═════ Provided records

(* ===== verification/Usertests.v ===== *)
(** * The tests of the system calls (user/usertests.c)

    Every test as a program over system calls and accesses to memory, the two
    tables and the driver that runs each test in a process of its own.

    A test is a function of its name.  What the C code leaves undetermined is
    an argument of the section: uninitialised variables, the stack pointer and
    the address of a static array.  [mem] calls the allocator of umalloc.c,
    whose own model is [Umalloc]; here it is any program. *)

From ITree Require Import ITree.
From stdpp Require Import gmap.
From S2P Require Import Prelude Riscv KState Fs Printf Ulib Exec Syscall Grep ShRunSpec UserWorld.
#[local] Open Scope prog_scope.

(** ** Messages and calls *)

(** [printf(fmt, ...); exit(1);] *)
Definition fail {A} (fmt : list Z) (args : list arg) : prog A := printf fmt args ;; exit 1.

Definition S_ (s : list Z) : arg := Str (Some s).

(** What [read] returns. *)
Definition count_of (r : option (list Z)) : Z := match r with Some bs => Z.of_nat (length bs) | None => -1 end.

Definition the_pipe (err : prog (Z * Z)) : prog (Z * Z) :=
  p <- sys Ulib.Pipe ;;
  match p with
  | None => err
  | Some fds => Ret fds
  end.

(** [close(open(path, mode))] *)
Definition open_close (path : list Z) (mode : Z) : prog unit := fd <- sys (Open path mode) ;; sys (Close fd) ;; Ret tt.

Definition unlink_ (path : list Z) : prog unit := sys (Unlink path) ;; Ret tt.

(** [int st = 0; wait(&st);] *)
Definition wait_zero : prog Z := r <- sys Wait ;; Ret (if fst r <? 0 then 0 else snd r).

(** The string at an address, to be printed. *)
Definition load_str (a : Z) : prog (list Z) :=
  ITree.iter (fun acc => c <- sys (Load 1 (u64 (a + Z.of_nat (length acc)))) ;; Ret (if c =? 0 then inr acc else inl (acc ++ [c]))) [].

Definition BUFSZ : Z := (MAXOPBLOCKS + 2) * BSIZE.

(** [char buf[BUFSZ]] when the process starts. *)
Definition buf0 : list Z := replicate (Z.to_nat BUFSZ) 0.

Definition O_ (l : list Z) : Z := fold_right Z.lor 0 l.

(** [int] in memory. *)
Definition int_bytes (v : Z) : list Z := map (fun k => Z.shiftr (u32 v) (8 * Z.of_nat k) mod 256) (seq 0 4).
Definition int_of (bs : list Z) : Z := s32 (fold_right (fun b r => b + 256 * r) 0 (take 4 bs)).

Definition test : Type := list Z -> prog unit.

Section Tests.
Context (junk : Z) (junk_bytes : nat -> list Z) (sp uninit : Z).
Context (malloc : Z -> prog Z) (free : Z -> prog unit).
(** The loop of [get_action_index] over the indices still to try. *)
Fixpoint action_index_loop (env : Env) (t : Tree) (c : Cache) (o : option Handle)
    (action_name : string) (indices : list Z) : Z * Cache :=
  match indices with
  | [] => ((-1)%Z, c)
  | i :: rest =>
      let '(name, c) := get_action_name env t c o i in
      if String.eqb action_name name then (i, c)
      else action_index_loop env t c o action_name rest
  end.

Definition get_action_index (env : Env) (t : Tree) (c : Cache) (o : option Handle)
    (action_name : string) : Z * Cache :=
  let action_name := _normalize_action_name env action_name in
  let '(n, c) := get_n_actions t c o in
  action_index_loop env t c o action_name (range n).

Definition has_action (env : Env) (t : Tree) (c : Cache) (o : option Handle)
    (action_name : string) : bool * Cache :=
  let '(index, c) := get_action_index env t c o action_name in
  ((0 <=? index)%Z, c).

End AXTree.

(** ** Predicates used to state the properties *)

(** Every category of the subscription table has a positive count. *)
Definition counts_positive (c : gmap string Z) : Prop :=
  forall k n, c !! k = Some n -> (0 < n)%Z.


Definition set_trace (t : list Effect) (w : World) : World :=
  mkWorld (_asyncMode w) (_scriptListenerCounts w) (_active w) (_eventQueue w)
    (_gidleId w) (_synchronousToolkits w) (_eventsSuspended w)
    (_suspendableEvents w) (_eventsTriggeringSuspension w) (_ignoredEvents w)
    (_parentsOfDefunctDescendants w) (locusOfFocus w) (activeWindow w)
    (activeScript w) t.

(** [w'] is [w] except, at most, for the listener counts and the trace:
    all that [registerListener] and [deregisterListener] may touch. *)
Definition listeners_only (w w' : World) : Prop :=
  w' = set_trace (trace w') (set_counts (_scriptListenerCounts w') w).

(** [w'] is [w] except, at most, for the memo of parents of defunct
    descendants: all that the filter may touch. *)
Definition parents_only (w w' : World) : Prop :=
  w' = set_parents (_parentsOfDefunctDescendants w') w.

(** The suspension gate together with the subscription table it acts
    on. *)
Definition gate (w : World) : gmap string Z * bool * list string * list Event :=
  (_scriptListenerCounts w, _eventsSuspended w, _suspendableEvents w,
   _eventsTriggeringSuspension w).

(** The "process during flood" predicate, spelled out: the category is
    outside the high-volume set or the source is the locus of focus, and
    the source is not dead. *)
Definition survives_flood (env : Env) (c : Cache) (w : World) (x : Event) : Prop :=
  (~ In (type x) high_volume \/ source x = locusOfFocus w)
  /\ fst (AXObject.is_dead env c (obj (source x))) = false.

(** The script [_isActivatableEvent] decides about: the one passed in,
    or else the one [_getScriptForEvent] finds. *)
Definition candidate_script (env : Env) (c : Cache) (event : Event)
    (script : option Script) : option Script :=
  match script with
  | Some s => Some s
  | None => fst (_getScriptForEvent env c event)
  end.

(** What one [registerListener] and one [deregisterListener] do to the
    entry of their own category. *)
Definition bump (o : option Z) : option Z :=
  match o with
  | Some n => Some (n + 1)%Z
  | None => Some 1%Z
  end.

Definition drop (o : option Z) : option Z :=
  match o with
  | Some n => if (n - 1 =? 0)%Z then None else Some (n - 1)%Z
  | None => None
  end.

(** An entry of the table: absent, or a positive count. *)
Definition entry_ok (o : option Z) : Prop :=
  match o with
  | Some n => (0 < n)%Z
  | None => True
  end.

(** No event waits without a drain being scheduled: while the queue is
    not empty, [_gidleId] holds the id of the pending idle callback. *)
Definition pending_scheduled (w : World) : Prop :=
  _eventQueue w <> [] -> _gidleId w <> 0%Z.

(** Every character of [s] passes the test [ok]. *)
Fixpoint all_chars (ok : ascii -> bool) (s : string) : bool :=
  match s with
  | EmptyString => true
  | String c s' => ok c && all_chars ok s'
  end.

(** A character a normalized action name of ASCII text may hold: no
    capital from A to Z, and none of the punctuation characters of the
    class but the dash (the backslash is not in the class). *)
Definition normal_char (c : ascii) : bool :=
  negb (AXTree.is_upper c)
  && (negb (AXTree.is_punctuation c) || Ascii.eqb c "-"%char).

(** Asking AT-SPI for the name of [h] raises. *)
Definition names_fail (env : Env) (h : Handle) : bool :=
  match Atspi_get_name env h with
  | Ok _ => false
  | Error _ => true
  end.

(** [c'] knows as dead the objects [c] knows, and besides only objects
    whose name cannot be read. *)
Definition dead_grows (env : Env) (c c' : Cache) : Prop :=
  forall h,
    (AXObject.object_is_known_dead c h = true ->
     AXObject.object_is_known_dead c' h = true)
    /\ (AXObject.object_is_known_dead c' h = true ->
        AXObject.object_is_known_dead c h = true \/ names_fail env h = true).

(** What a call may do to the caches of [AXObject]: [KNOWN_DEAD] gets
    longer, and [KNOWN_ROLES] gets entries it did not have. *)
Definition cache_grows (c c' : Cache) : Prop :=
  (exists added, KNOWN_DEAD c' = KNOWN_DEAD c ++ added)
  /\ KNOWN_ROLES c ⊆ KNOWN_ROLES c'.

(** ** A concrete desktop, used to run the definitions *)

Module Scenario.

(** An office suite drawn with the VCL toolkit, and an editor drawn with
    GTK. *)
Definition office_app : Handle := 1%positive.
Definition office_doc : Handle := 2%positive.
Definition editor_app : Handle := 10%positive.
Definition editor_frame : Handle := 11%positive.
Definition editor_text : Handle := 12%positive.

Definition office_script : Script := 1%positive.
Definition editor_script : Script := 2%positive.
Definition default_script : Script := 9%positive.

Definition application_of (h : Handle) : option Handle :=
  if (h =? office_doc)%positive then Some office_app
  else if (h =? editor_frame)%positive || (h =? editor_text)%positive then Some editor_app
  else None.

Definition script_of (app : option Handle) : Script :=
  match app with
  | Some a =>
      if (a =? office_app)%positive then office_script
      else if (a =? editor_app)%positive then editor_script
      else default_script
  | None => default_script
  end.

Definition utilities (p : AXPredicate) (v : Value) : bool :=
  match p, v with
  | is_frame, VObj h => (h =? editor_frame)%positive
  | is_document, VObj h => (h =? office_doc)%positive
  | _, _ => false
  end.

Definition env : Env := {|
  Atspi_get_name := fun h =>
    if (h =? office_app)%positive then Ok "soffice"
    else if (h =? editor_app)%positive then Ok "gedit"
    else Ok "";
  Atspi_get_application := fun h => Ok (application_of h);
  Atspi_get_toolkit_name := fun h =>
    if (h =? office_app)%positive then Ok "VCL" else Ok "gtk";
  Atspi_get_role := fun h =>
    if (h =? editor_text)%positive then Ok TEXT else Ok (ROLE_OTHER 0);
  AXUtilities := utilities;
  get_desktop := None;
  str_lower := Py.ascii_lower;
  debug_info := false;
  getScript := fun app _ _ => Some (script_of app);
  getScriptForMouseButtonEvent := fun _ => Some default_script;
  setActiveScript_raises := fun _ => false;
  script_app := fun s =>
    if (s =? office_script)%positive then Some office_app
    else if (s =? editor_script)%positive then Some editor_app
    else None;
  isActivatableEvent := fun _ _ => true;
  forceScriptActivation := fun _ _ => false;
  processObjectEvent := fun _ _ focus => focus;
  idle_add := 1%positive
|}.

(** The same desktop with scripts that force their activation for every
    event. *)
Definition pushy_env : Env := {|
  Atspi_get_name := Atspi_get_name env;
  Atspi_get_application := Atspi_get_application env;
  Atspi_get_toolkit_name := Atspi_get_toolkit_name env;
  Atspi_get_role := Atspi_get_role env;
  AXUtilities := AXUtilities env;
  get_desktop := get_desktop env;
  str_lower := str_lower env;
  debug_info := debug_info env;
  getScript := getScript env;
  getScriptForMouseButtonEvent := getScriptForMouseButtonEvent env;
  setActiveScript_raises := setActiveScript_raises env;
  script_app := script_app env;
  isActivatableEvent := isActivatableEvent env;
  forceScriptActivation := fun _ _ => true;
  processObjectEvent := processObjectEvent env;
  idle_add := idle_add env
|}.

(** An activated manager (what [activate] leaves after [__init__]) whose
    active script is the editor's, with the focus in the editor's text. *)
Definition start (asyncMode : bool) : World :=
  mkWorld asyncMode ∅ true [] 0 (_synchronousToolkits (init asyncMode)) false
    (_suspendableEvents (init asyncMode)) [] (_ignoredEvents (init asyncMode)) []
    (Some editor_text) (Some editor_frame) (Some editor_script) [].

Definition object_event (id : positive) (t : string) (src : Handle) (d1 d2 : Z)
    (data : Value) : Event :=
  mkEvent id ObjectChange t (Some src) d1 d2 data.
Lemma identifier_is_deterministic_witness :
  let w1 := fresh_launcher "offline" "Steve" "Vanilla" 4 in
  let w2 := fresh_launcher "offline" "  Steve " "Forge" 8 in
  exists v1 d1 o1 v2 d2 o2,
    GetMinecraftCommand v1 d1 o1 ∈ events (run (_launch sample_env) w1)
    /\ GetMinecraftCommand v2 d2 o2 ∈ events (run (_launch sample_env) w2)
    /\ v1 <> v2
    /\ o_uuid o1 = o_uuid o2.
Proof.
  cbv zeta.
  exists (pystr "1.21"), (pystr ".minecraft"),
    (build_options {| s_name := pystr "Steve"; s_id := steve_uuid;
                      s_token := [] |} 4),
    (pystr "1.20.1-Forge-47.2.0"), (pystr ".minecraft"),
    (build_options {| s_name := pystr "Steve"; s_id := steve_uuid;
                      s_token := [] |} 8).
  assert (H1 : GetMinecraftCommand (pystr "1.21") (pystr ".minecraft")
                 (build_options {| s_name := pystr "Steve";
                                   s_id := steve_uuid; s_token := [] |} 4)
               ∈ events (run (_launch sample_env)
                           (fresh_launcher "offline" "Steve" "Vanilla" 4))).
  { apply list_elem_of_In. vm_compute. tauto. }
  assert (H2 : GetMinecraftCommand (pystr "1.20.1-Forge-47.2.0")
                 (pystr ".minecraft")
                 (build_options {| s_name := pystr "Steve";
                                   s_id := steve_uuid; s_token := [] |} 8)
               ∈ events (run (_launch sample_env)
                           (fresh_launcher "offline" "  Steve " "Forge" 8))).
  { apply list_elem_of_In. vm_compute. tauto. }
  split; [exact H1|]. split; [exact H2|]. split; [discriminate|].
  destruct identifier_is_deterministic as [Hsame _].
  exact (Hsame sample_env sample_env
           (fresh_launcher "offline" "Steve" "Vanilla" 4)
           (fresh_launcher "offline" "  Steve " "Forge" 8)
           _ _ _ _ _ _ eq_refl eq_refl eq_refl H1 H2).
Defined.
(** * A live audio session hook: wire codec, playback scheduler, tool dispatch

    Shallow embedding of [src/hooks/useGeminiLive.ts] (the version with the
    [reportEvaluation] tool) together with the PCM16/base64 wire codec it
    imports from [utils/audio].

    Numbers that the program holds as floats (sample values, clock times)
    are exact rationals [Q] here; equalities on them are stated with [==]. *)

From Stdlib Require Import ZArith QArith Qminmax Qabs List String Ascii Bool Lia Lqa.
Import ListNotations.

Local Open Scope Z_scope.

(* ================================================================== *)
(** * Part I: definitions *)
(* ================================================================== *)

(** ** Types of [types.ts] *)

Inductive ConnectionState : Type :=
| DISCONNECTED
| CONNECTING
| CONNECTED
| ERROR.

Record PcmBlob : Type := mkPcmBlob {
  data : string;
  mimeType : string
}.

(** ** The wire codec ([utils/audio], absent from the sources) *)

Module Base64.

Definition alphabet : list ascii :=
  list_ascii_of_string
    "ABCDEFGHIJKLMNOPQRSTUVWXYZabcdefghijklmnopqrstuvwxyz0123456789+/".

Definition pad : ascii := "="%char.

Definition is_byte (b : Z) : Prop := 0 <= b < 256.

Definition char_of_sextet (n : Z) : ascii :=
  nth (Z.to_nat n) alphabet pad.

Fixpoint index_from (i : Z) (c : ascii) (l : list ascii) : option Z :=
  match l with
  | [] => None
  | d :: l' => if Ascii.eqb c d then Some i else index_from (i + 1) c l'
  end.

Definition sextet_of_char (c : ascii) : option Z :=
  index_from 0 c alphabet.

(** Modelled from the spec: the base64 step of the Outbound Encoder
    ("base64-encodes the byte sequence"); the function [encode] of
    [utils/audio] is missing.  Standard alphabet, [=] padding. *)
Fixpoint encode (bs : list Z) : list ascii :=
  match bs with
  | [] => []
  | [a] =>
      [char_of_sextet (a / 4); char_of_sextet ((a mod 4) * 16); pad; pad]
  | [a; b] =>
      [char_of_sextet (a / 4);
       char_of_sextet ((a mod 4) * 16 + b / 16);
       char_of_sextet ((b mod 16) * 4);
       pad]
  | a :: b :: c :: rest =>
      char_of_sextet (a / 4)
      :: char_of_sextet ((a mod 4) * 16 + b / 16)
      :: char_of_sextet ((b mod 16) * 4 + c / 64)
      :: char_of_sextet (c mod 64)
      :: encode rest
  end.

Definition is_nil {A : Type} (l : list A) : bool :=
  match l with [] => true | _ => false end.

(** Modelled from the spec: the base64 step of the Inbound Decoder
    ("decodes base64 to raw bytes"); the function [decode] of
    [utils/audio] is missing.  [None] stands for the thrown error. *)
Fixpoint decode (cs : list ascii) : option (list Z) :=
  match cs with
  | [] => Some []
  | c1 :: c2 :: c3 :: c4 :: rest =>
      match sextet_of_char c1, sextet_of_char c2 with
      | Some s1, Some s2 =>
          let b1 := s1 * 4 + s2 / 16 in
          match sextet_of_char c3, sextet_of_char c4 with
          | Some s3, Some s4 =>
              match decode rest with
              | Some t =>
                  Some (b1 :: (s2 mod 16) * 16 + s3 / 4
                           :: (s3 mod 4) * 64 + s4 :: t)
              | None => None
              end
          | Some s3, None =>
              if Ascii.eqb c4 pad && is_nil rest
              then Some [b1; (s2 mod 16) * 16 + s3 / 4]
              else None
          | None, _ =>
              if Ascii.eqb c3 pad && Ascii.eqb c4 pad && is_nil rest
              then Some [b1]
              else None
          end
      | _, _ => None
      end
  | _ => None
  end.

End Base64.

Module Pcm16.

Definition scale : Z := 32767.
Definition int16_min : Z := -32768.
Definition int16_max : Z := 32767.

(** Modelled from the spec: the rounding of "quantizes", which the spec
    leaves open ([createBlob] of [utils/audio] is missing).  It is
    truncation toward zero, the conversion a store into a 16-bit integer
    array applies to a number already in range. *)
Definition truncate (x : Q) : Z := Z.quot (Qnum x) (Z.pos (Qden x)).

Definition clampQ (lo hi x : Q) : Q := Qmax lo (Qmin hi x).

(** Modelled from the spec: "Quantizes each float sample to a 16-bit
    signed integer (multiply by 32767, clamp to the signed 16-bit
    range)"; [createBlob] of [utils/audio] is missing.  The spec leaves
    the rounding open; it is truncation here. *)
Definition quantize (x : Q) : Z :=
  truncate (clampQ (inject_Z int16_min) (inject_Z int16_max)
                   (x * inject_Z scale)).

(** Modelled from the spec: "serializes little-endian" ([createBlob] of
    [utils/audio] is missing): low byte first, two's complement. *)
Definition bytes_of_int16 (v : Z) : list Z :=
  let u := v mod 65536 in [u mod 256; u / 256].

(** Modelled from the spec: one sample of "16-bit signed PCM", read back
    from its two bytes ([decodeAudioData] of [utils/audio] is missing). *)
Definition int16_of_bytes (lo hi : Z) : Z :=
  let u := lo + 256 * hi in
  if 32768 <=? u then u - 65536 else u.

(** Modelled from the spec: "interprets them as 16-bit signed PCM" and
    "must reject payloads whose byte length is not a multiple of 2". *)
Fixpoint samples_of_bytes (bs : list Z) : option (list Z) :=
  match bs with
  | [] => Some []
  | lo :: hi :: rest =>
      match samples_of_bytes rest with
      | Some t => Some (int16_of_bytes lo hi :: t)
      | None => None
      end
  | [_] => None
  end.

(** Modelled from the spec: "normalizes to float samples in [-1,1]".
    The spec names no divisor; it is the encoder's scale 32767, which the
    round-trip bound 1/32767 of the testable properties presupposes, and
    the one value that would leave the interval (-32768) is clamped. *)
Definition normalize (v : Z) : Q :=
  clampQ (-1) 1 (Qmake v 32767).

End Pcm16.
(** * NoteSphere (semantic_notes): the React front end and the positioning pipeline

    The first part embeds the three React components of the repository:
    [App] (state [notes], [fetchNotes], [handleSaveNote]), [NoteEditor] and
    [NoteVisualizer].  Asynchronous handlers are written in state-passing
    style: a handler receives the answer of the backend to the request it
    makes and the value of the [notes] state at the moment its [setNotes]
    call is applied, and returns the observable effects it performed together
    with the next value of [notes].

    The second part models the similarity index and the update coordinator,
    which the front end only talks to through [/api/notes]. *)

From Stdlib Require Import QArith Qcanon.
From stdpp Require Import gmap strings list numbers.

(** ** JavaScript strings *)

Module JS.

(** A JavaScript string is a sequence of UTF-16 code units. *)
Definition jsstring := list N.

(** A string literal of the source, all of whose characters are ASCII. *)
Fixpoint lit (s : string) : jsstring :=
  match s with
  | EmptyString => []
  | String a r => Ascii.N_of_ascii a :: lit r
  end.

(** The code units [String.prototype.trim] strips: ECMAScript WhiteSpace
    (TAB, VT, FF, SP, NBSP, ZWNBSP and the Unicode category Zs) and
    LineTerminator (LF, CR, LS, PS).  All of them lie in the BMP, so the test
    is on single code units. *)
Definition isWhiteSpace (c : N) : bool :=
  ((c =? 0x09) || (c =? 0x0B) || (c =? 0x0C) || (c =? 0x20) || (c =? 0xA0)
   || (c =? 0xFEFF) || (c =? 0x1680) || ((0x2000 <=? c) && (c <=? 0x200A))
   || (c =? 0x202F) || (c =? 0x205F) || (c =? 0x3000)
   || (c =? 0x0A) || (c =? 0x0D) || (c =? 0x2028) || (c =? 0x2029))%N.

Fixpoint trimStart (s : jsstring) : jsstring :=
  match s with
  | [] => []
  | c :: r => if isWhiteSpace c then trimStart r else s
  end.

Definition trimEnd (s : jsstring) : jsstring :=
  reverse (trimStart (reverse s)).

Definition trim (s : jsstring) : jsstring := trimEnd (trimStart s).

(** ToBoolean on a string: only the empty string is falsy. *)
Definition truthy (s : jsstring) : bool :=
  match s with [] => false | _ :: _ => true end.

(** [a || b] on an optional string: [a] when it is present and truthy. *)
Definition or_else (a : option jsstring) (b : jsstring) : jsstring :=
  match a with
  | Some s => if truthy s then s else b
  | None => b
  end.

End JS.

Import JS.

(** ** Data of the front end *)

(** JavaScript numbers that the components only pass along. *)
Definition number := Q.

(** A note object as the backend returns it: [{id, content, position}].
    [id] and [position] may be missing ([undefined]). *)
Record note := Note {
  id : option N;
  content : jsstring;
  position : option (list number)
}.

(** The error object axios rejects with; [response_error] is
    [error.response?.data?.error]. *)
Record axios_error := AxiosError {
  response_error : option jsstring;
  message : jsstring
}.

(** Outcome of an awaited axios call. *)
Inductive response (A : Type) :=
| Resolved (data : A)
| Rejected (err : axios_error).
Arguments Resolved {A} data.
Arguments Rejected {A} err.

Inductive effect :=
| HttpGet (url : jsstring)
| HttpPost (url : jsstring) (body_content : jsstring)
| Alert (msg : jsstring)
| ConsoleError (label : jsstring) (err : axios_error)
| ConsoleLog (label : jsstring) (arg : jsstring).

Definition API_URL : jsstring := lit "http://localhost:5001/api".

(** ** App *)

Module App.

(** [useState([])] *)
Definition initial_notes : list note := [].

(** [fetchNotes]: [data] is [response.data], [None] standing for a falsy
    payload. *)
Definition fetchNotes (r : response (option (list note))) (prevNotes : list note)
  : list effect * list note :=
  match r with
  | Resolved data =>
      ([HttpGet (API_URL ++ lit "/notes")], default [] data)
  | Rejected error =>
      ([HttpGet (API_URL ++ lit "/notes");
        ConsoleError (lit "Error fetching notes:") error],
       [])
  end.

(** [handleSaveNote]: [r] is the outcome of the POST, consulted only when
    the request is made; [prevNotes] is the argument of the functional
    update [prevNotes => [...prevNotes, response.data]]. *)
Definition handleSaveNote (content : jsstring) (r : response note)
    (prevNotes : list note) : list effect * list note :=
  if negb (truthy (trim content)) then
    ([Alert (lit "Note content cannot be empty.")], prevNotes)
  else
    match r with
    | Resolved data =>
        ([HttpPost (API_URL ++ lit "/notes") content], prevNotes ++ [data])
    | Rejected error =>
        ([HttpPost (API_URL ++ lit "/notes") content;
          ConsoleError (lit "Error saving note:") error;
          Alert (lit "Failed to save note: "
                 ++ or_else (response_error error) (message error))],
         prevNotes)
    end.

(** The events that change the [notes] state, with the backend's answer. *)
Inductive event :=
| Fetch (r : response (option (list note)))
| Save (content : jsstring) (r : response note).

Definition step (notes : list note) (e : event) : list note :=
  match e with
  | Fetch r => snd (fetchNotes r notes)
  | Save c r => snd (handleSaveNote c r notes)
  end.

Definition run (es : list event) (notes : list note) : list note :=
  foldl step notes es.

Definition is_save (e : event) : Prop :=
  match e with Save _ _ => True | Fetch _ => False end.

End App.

══════════

--- Work request ---
Above are records; repeat only the lines starting at the line with "Definition wait_zero : prog" and ending at the line with "if String.eqb action_name", exactly as they appear, both included.

--- Result for this task ---
Definition wait_zero : prog Z := r <- sys Wait ;; Ret (if fst r <? 0 then 0 else snd r).

(** The string at an address, to be printed. *)
Definition load_str (a : Z) : prog (list Z) :=
  ITree.iter (fun acc => c <- sys (Load 1 (u64 (a + Z.of_nat (length acc)))) ;; Ret (if c =? 0 then inr acc else inl (acc ++ [c]))) [].

Definition BUFSZ : Z := (MAXOPBLOCKS + 2) * BSIZE.

(** [char buf[BUFSZ]] when the process starts. *)
Definition buf0 : list Z := replicate (Z.to_nat BUFSZ) 0.

Definition O_ (l : list Z) : Z := fold_right Z.lor 0 l.

(** [int] in memory. *)
Definition int_bytes (v : Z) : list Z := map (fun k => Z.shiftr (u32 v) (8 * Z.of_nat k) mod 256) (seq 0 4).
Definition int_of (bs : list Z) : Z := s32 (fold_right (fun b r => b + 256 * r) 0 (take 4 bs)).

Definition test : Type := list Z -> prog unit.

Section Tests.
Context (junk : Z) (junk_bytes : nat -> list Z) (sp uninit : Z).
Context (malloc : Z -> prog Z) (free : Z -> prog unit).
(** The loop of [get_action_index] over the indices still to try. *)
Fixpoint action_index_loop (env : Env) (t : Tree) (c : Cache) (o : option Handle)
    (action_name : string) (indices : list Z) : Z * Cache :=
  match indices with
  | [] => ((-1)%Z, c)
  | i :: rest =>
      let '(name, c) := get_action_name env t c o i in
      if String.eqb action_name name then (i, c)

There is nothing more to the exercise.